Open johnstonmatt opened 1 year ago
The Spark operator has been taken over by Kubeflow.
repoURL: 'https://kubeflow.github.io/spark-operator' targetRevision: 2.0.0-rc.0
The Spark operator allows Spark applications to be defined declaratively and run without needing to manage the Spark submission process. The architecture consist of:
Spark Applications consist of a driver process and a set of executor processes. The driver process executes your main() function, resides on a node within the cluster, and is responsible for three key tasks: managing information about the Spark application, handling user inputs or program instructions, and coordinating the analysis, distribution, and scheduling of tasks across the executors. The driver process is the heart of a Spark Application and maintains all relevant information during the lifetime of the application. The executors are responsible for carrying out the tasks assigned to them by the driver.

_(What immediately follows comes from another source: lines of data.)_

(* ===== verification/OperatorLedgerProofs.v ===== *)
(** * Operator-request ledger: what is written reads back, and history only grows *)

From S2P Require Import Prelude GoStd Sha256 Json FeatureStore FeatureProofs ArchiveRecord JsonTree OperatorLedger.
Open Scope Z_scope.

(** ** The fields of the records, one at a time *)

Create Rewrite HintDb fields.

Section fields.
Context (role name run thread turn time action disposition explanation evidence title description sha s : bytes).
Context (generation revision report id n version : Z) (g : option Z) (a x : OperatorRequestActor) (v : jvalue).
Context (h : list OperatorRequestRevision) (i : option OperatorRequestInheritance) (q : option (list OperatorRequest)).

Lemma actor_role : actor_field (bs "role") (JString s) (mkActor role name run g thread turn)
  = Some (mkActor s name run g thread turn).
Proof. reflexivity. Qed.
Lemma actor_name : actor_field (bs "name") (JString s) (mkActor role name run g thread turn)
  = Some (mkActor role s run g thread turn).
Proof. reflexivity. Qed.
Lemma actor_run : actor_field (bs "run_id") (JString s) (mkActor role name run g thread turn)
  = Some (mkActor role name s g thread turn).
Proof. reflexivity. Qed.
Lemma actor_generation : actor_field (bs "generation") (from_uint64 n) (mkActor role name run g thread turn)
  = (λ x, mkActor role name run (Some x) thread turn) <$> to_uint64 (from_uint64 n) (default 0 g).
Proof.
  change (actor_field (bs "generation") (from_uint64 n) (mkActor role name run g thread turn))
    with ((λ x, mkActor role name run x thread turn) <$> (Some <$> to_uint64 (from_uint64 n) (default 0 g))).
  by destruct (to_uint64 (from_uint64 n) (default 0 g)).
Qed.
Lemma actor_thread : actor_field (bs "thread_id") (JString s) (mkActor role name run g thread turn)
  = Some (mkActor role name run g s turn).
Proof. reflexivity. Qed.
Lemma actor_turn : actor_field (bs "turn_id") (JString s) (mkActor role name run g thread turn)
  = Some (mkActor role name run g thread s).
Proof. reflexivity. Qed.

Abbreviation rev_ := (mkRevision revision action a time disposition explanation evidence report).
Lemma revision_revision : revision_field (bs "revision") (from_uint64 n) rev_
  = (λ x, mkRevision x action a time disposition explanation evidence report) <$> to_uint64 (from_uint64 n) revision.
Proof. reflexivity. Qed.
Lemma revision_action : revision_field (bs "action") (JString s) rev_
  = Some (mkRevision revision s a time disposition explanation evidence report).
Proof. reflexivity. Qed.
Lemma revision_actor : revision_field (bs "actor") v rev_
  = (λ x, mkRevision revision action x time disposition explanation evidence report) <$> to_struct actor_field v a.
Proof. reflexivity. Qed.
Lemma revision_time : revision_field (bs "timestamp") (JString s) rev_
  = Some (mkRevision revision action a s disposition explanation evidence report).
Proof. reflexivity. Qed.
Lemma revision_disposition : revision_field (bs "disposition") (JString s) rev_
  = Some (mkRevision revision action a time s explanation evidence report).
Proof. reflexivity. Qed.
Lemma revision_explanation : revision_field (bs "explanation") (JString s) rev_
  = Some (mkRevision revision action a time disposition s evidence report).
Proof. reflexivity. Qed.
Lemma revision_evidence : revision_field (bs "evidence") (JString s) rev_
  = Some (mkRevision revision action a time disposition explanation s report).
Proof. reflexivity. Qed.
Lemma revision_report : revision_field (bs "report_revision") (from_uint64 n) rev_
  = (λ x, mkRevision revision action a time disposition explanation evidence x) <$> to_uint64 (from_uint64 n) report.
Proof. reflexivity. Qed.
(* ===== verification/OperatorRequestsProofs.v ===== *)
(** * Operator requests of a run: the lineage, the view, the count *)

From S2P Require Import Prelude GoStd Sha256 SourceCapacity Snapshot Json FeatureStore FeatureProofs ArchiveRecord RunGate JsonTree OperatorLedger OperatorLedgerProofs OperatorRequests.
Open Scope Z_scope.

(** ** The lineage *)

(** The completed generations on the way from a generation to the initial one, as
    the archived metadata has them. *)
Inductive lineage (d : rundir) : option Z → list Z → Prop :=
| lineage_end : lineage d None []
| lineage_step g m rest :
    archiveMetadataOf d g = Ok m → lineage d (mdParent m) rest → (∀ p, mdParent m = Some p → p < g) →
    lineage d (Some g) (if bool_decide (mdOutcome m = bs "completed") then g :: rest else rest).

(** An ancestor of a generation, or the generation itself, whose metadata cannot be
    read. *)
Inductive broken (d : rundir) : option Z → error → Prop :=
| broken_here g e : archiveMetadataOf d g = Err e → broken d (Some g) e
| broken_above g m e : archiveMetadataOf d g = Ok m → broken d (mdParent m) e → broken d (Some g) e.

Lemma lineage_not_broken d parent l : lineage d parent l → ∀ e, ¬ broken d parent e.
Proof.
  induction 1 as [|g m rest Hm _ IH _]; intros e Hb; inversion Hb as [? ? He|? m' ? Hm' Hb']; [congruence|].
  assert (m' = m) as -> by congruence. by eapply IH.
Qed.

Lemma lineage_unique d parent l l' : lineage d parent l → lineage d parent l' → l = l'.
Proof.
  intros Hl. revert l'. induction Hl as [|g m rest Hm _ IH _]; intros l' Hl'; inversion Hl' as [|? m' rest' Hm' Hr' _]; [done|].
  assert (m' = m) as -> by congruence. by rewrite (IH rest').
Qed.
(* ===== verification/DynamicCall.v ===== *)
(** * Routing of dynamic tool calls (src/internal/agent/dynamic_call.go)

    The router that decides for each tool call of a session whether its result was
    delivered, rejected, orphaned or yielded. Routing objects are shared between
    the router's tables and the goroutines that handle the calls; they live in a
    heap here and a [*dynamicCallRouting] is an index into it. Each definition that names a
    method is one critical section of the router's mutex (a method that takes it
    twice is two definitions); the events a section decides to record are appended
    to a log, in the order of the sections. *)

From S2P Require Import Prelude GoStd Json JsonTree.
Open Scope Z_scope.

Definition maxTerminalDynamicTurns : Z := 256.

Record dynamicCallRouting := mkRouting {
  requestID : jvalue;
  callID : bytes;
  threadID : bytes;
  turnID : bytes;
  turnPhase : bytes;
  tool : bytes;
  resultReady : bool;
  responseWriteAttempted : bool;
  terminalOutcome : bytes;
  turnTerminalRecorded : bool;
  handlerFinished : bool;
  handlerReserved : bool;
  handlerStarted : bool
}.

Record dynamicCallKey := mkCallKey { ckThread : bytes; ckTurn : bytes; ckCall : bytes }.
Record dynamicTurnKey := mkTurnKey { tkThread : bytes; tkTurn : bytes }.

#[global] Instance dynamicCallKey_eq : EqDecision dynamicCallKey.
Proof. solve_decision. Defined.
#[global] Instance dynamicCallKey_countable : Countable dynamicCallKey.
Proof.
  refine (inj_countable' (λ k, (ckThread k, ckTurn k, ckCall k)) (λ x, mkCallKey x.1.1 x.1.2 x.2) _). by intros [].
Defined.
#[global] Instance dynamicTurnKey_eq : EqDecision dynamicTurnKey.
Proof. solve_decision. Defined.
#[global] Instance dynamicTurnKey_countable : Countable dynamicTurnKey.
Proof. refine (inj_countable' (λ k, (tkThread k, tkTurn k)) (λ x, mkTurnKey x.1 x.2) _). by intros []. Defined.

(** An event for the recorder; [subject] is the call it is about. *)
Record devent := mkEvent { evName : bytes; evSubject : option nat; evData : list (bytes * jvalue) }.

Abbreviation pointer := nat.

Record dynamicCallRouter := mkRouter {
  heap : list dynamicCallRouting;
  calls : gmap dynamicCallKey pointer;
  order : list pointer;
  terminalTurns : gset dynamicTurnKey;
  terminalOrder : list dynamicTurnKey;
  recorded : list devent
}.

Definition newDynamicCallRouter : dynamicCallRouter := mkRouter [] ∅ [] ∅ [] [].

(** ** Reading a request *)

Definition dynamicCallInteger (value : bytes) : bool :=
  let digits := match value with b :: r => if decide (b = x2d) then r else value | [] => [] end in
  negb (bool_decide (digits = [])) && forallb strconv.is_digit digits.

(** The message is decoded with [UseNumber]: an ID is a string or a number literal. *)
Definition dynamicCallRequestID (value : option jvalue) : option jvalue :=
  match value with
  | Some (JString s) => Some (JString s)
  | Some (JNumber w) => if dynamicCallInteger w then Some (JNumber w) else None
  | _ => None
  end.

Definition nonempty (s : option bytes) : option bytes :=
  match s with Some (b :: r) => Some (b :: r) | _ => None end.

(** The call a message asks for. *)
Definition requestedCall (message : jvalue) : option (jvalue * bytes * bytes * bytes * bytes) :=
  params ← match get "params" message with Some (JObject l) => Some (JObject l) | _ => None end;
  id ← dynamicCallRequestID (get "id" message);
  call ← nonempty (get_string "callId" params);
  thread ← nonempty (get_string "threadId" params);
  turn ← nonempty (get_string "turnId" params);
  name ← nonempty (get_string "tool" params);
  Some (id, call, thread, turn, name).

(** ** Sections *)

Definition newRouting (id : jvalue) (call thread turn phase name : bytes) : dynamicCallRouting :=
  mkRouting id call thread turn phase name false false [] false false false false.

Definition ensure (message : jvalue) (thread turn phase : bytes) (r : dynamicCallRouter)
  : option pointer * dynamicCallRouter :=
  match requestedCall message with
  | None => (None, r)
  | Some (id, call, requestThread, requestTurn, name) =>
      let key := mkCallKey requestThread requestTurn call in
      match calls r !! key with
      | Some existing => (Some existing, r)
      | None =>
          if bool_decide (mkTurnKey requestThread requestTurn ∈ terminalTurns r) then (None, r)
          else if negb (bool_decide (requestThread = thread)) || negb (bool_decide (requestTurn = turn))
                  || bool_decide (phase = []) then (None, r)
          else
            let p := length (heap r) in
            (Some p, mkRouter (heap r ++ [newRouting id call requestThread requestTurn phase name])
                       (<[key := p]> (calls r)) (order r ++ [p]) (terminalTurns r) (terminalOrder r) (recorded r))
      end
  end.

Definition identity (routing : dynamicCallRouting) : list (bytes * jvalue) :=
  [(bs "request_id", requestID routing); (bs "call_id", JString (callID routing)); (bs "thread_id", JString (threadID routing));
   (bs "turn_id", JString (turnID routing)); (bs "turn_phase", JString (turnPhase routing)); (bs "tool", JString (tool routing))].

Definition set_heap (h : list dynamicCallRouting) (r : dynamicCallRouter) : dynamicCallRouter :=
  mkRouter h (calls r) (order r) (terminalTurns r) (terminalOrder r) (recorded r).
Definition recordEvents (l : list devent) (r : dynamicCallRouter) : dynamicCallRouter :=
  mkRouter (heap r) (calls r) (order r) (terminalTurns r) (terminalOrder r) (recorded r ++ l).

(** The field updates of a routing object. *)
Definition with_ready (c : dynamicCallRouting) := mkRouting (requestID c) (callID c) (threadID c) (turnID c) (turnPhase c) (tool c)
  true (responseWriteAttempted c) (terminalOutcome c) (turnTerminalRecorded c) (handlerFinished c) (handlerReserved c) (handlerStarted c).
Definition with_attempted (c : dynamicCallRouting) := mkRouting (requestID c) (callID c) (threadID c) (turnID c) (turnPhase c) (tool c)
  (resultReady c) true (terminalOutcome c) (turnTerminalRecorded c) (handlerFinished c) (handlerReserved c) (handlerStarted c).
Definition with_outcome (o : bytes) (c : dynamicCallRouting) := mkRouting (requestID c) (callID c) (threadID c) (turnID c) (turnPhase c)
  (tool c) (resultReady c) (responseWriteAttempted c) o (turnTerminalRecorded c) (handlerFinished c) (handlerReserved c) (handlerStarted c).
Definition with_turn_terminal (c : dynamicCallRouting) := mkRouting (requestID c) (callID c) (threadID c) (turnID c) (turnPhase c)
  (tool c) (resultReady c) (responseWriteAttempted c) (terminalOutcome c) true (handlerFinished c) (handlerReserved c) (handlerStarted c).
Definition with_finished (c : dynamicCallRouting) := mkRouting (requestID c) (callID c) (threadID c) (turnID c) (turnPhase c) (tool c)
  (resultReady c) (responseWriteAttempted c) (terminalOutcome c) (turnTerminalRecorded c) true (handlerReserved c) (handlerStarted c).
Definition with_reserved (c : dynamicCallRouting) := mkRouting (requestID c) (callID c) (threadID c) (turnID c) (turnPhase c) (tool c)
  (resultReady c) (responseWriteAttempted c) (terminalOutcome c) (turnTerminalRecorded c) (handlerFinished c) true (handlerStarted c).
Definition with_started (c : dynamicCallRouting) := mkRouting (requestID c) (callID c) (threadID c) (turnID c) (turnPhase c) (tool c)
  (resultReady c) (responseWriteAttempted c) (terminalOutcome c) (turnTerminalRecorded c) (handlerFinished c) (handlerReserved c) true.

Definition markResultReady (p : option pointer) (r : dynamicCallRouter) : dynamicCallRouter :=
  match p with
  | None => r
  | Some p =>
      match heap r !! p with
      | None => r
      | Some c =>
          if resultReady c then r
          else recordEvents [mkEvent (bs "tool_result_ready") (Some p) (identity c)] (set_heap (<[p := with_ready c]> (heap r)) r)
      end
  end.

Definition markResponseWriteAttempted (p : option pointer) (r : dynamicCallRouter) : dynamicCallRouter :=
  match p with
  | None => r
  | Some p =>
      match heap r !! p with
      | None => r
      | Some c =>
          if responseWriteAttempted c then r
          else recordEvents [mkEvent (bs "tool_response_write_attempted") (Some p) (identity c)]
                 (set_heap (<[p := with_attempted c]> (heap r)) r)
      end
  end.

Definition outcomes : list bytes := [bs "delivered"; bs "rejected"; bs "orphaned"; bs "yielded"].

Definition terminalEvent (p : pointer) (c : dynamicCallRouting) (outcome itemStatus : bytes) : devent :=
  mkEvent (bs "tool_result_" ++ outcome) (Some p)
    (identity c ++ if bool_decide (itemStatus = []) then [] else [(bs "item_status", JString itemStatus)]).

Definition finish (p : option pointer) (outcome itemStatus : bytes) (r : dynamicCallRouter) : bool * dynamicCallRouter :=
  match p with
  | None => (false, r)
  | Some p =>
      if negb (bool_decide (outcome ∈ outcomes)) then (false, r)
      else match heap r !! p with
      | None => (false, r)
      | Some c =>
          if negb (bool_decide (terminalOutcome c = [])) then (false, r)
          else (true, recordEvents [terminalEvent p c outcome itemStatus] (set_heap (<[p := with_outcome outcome c]> (heap r)) r))
      end
  end.

Definition mayWrite (p : option pointer) (thread turn phase : bytes) (interrupted : bool) (r : dynamicCallRouter) : bool :=
  match p with
  | None => false
  | Some p =>
      match heap r !! p with
      | None => false
      | Some c =>
          if negb (bool_decide (terminalOutcome c = [])) then false
          else interrupted || (bool_decide (threadID c = thread) && bool_decide (turnID c = turn) && bool_decide (turnPhase c = phase))
      end
  end.

Definition reserveHandler (p : option pointer) (r : dynamicCallRouter) : bool * dynamicCallRouter :=
  match p with
  | None => (false, r)
  | Some p =>
      match heap r !! p with
      | None => (false, r)
      | Some c => if handlerReserved c then (false, r) else (true, set_heap (<[p := with_reserved c]> (heap r)) r)
      end
  end.

Definition startHandler (p : option pointer) (r : dynamicCallRouter) : bool * dynamicCallRouter :=
  match p with
  | None => (false, r)
  | Some p =>
      match heap r !! p with
      | None => (false, r)
      | Some c =>
          if negb (handlerReserved c) || handlerStarted c || handlerFinished c then (false, r)
          else (true, set_heap (<[p := with_started c]> (heap r)) r)
      end
  end.
(* ===== verification/DynamicCallProofs.v ===== *)
(** * Dynamic tool calls: one outcome per call, under every interleaving

    The critical sections of the router as steps of a transition system, its
    invariant, and what the end of a turn guarantees. *)

From S2P Require Import Prelude GoStd Json JsonTree DynamicCall.
Open Scope Z_scope.

(** ** Invariant *)

Definition key_of (c : dynamicCallRouting) : dynamicCallKey := mkCallKey (threadID c) (turnID c) (callID c).

(** The events that decide the outcome of call [p]. *)
Definition is_terminal (p : pointer) (e : devent) : bool :=
  bool_decide (evSubject e = Some p) && bool_decide (evName e ∈ map (app (bs "tool_result_")) outcomes).
Definition terminals (l : list devent) (p : pointer) : list devent := filter (λ e, is_terminal p e = true) l.

(** The log holds exactly the outcome of a call. *)
Definition logged (l : list devent) (p : pointer) (c : dynamicCallRouting) : Prop :=
  evName <$> terminals l p = (if bool_decide (terminalOutcome c = []) then [] else [bs "tool_result_" ++ terminalOutcome c]).

(** What holds of each call by itself. *)
Record call_ok (c : dynamicCallRouting) : Prop := {
  co_outcome : terminalOutcome c = [] ∨ terminalOutcome c ∈ outcomes;
  co_delivered : terminalOutcome c = bs "delivered" → resultReady c = true ∧ responseWriteAttempted c = true;
  co_started : handlerStarted c = true → handlerReserved c = true
}.

Record tables_ok (r : dynamicCallRouter) : Prop := {
  to_calls : ∀ k p, calls r !! k = Some p → p ∈ order r ∧ ∃ c, heap r !! p = Some c ∧ key_of c = k;
  to_order : ∀ p, p ∈ order r → ∃ c, heap r !! p = Some c ∧ calls r !! key_of c = Some p;
  to_nodup : NoDup (order r);
  to_forgotten : ∀ p c, heap r !! p = Some c → p ∉ order r → settled c = true
}.

Record turns_ok (r : dynamicCallRouter) : Prop := {
  tu_nodup : NoDup (terminalOrder r);
  tu_set : terminalTurns r = list_to_set (terminalOrder r);
  tu_bound : len (terminalOrder r) ≤ maxTerminalDynamicTurns
}.

Record router_inv (r : dynamicCallRouter) : Prop := {
  ri_calls : ∀ p c, heap r !! p = Some c → call_ok c ∧ logged (recorded r) p c;
  ri_fresh : ∀ e p, e ∈ recorded r → evSubject e = Some p → (p < length (heap r))%nat;
  ri_tables : tables_ok r;
  ri_turns : turns_ok r
}.

(** A later version of a call: identity fixed, flags only rise, an outcome is only
    set once. *)
Record evolves (c c' : dynamicCallRouting) : Prop := {
  ev_key : key_of c' = key_of c;
  ev_ready : resultReady c = true → resultReady c' = true;
  ev_attempted : responseWriteAttempted c = true → responseWriteAttempted c' = true;
  ev_settled : settled c = true → settled c' = true;
  ev_ok : call_ok c → call_ok c'
}.

(** A section that changes calls in place and records events. *)
Record in_place (r r' : dynamicCallRouter) (events : list devent) : Prop := {
  ip_heap : ∀ p c', heap r' !! p = Some c' → ∃ c, heap r !! p = Some c ∧ evolves c c'
              ∧ ((terminalOutcome c' = terminalOutcome c ∧ terminals events p = [])
                 ∨ (terminalOutcome c = [] ∧ evName <$> terminals events p = [bs "tool_result_" ++ terminalOutcome c']
                    ∧ terminalOutcome c' ≠ []));
  ip_length : length (heap r') = length (heap r);
  ip_calls : calls r' = calls r;
  ip_order : order r' = order r;
  ip_turns : terminalTurns r' = terminalTurns r ∧ terminalOrder r' = terminalOrder r;
  ip_recorded : recorded r' = recorded r ++ events;
  ip_subjects : ∀ e p, e ∈ events → evSubject e = Some p → (p < length (heap r))%nat
}.

Lemma terminals_app l k p : terminals (l ++ k) p = terminals l p ++ terminals k p.
Proof. apply filter_app. Qed.

Lemma lookup_same_length {A B} (l : list A) (k : list B) p : length l = length k → is_Some (l !! p) ↔ is_Some (k !! p).
Proof. intros E. by rewrite !lookup_lt_is_Some, E. Qed.

Lemma in_place_inv r r' events : in_place r r' events → router_inv r → router_inv r'.
Proof.
  intros [Hh Hl Hc Ho [Ht Hto] Hr Hs] [Icalls Ifresh [Tc To Tn Tf] [Un Us Ub]].
  assert (Hfwd : ∀ p c, heap r !! p = Some c → ∃ c', heap r' !! p = Some c' ∧ evolves c c').
  { intros p c Hp. destruct (proj2 (lookup_same_length _ _ p Hl) (ex_intro _ c Hp)) as [c' Hp'].
    destruct (Hh p c' Hp') as (c0 & Hp0 & Hev & _). rewrite Hp in Hp0. injection Hp0 as <-. eauto. }
  constructor.
  - intros p c' Hp'. destruct (Hh p c' Hp') as (c & Hp & Hev & Hcase). destruct (Icalls p c Hp) as [Hok Hlog].
    split; [by apply (ev_ok _ _ Hev)|]. unfold logged in *. rewrite Hr, terminals_app, fmap_app.
    destruct Hcase as [[-> ->] | (E & -> & Hne)]; [by rewrite app_nil_r|].
    rewrite Hlog, E. rewrite bool_decide_eq_true_2 by done. by rewrite bool_decide_eq_false_2.
  - intros e p He Hp. rewrite Hl. rewrite Hr in He. apply elem_of_app in He as [He|He]; eauto.
  - constructor.
    + intros k p. rewrite Hc, Ho. intros Hk. destruct (Tc k p Hk) as [Hin (c & Hp & <-)]. split; [done|].
      destruct (Hfwd p c Hp) as (c' & Hp' & Hev). exists c'. split; [done|apply Hev].
    + intros p. rewrite Ho, Hc. intros Hin. destruct (To p Hin) as (c & Hp & Hk).
      destruct (Hfwd p c Hp) as (c' & Hp' & Hev). exists c'. split; [done|]. by rewrite (ev_key _ _ Hev).
    + by rewrite Ho.
    + intros p c' Hp' Hnin. rewrite Ho in Hnin. destruct (Hh p c' Hp') as (c & Hp & Hev & _).
      apply (ev_settled _ _ Hev). by eapply Tf.
  - constructor; [by rewrite Hto|by rewrite Ht, Hto|by rewrite Hto].
Qed.

Lemma evolves_refl c : evolves c c.
Proof. by constructor. Qed.

Lemma evolves_trans a b c : evolves a b → evolves b c → evolves a c.
Proof. intros [] []. constructor; auto. congruence. Qed.

Lemma evolves_settled c c' :
  terminalOutcome c' = terminalOutcome c → (turnTerminalRecorded c = true → turnTerminalRecorded c' = true) →
  (handlerFinished c = true → handlerFinished c' = true) → settled c = true → settled c' = true.
Proof. unfold settled. intros -> Ht Hf H. zbool. rewrite Ht, Hf by done. by rewrite bool_decide_eq_false_2. Qed.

Each executor has two main responsibilities: executing the code assigned by the driver and reporting the status of the computation on that executor back to the driver node.
Basic structure of a SparkApplication to run the SparkPI program when SparkPI program is embedded within the Spark image:
apiVersion: sparkoperator.k8s.io/v1beta2
kind: SparkApplication
metadata:
name: spark-pi-python
namespace: default
spec:
type: Python
pythonVersion: "3"
mode: cluster
image: spark:3.5.2
imagePullPolicy: IfNotPresent
mainApplicationFile: local:///opt/spark/examples/src/main/python/pi.py
sparkVersion: 3.5.2
driver:
cores: 1
memory: 512m
serviceAccount: spark-operator-spark
executor:
instances: 1
cores: 1
memory: 512m
Basic structure of a SparkApplication to run the SparkPI program hosted in a GitHub public repository.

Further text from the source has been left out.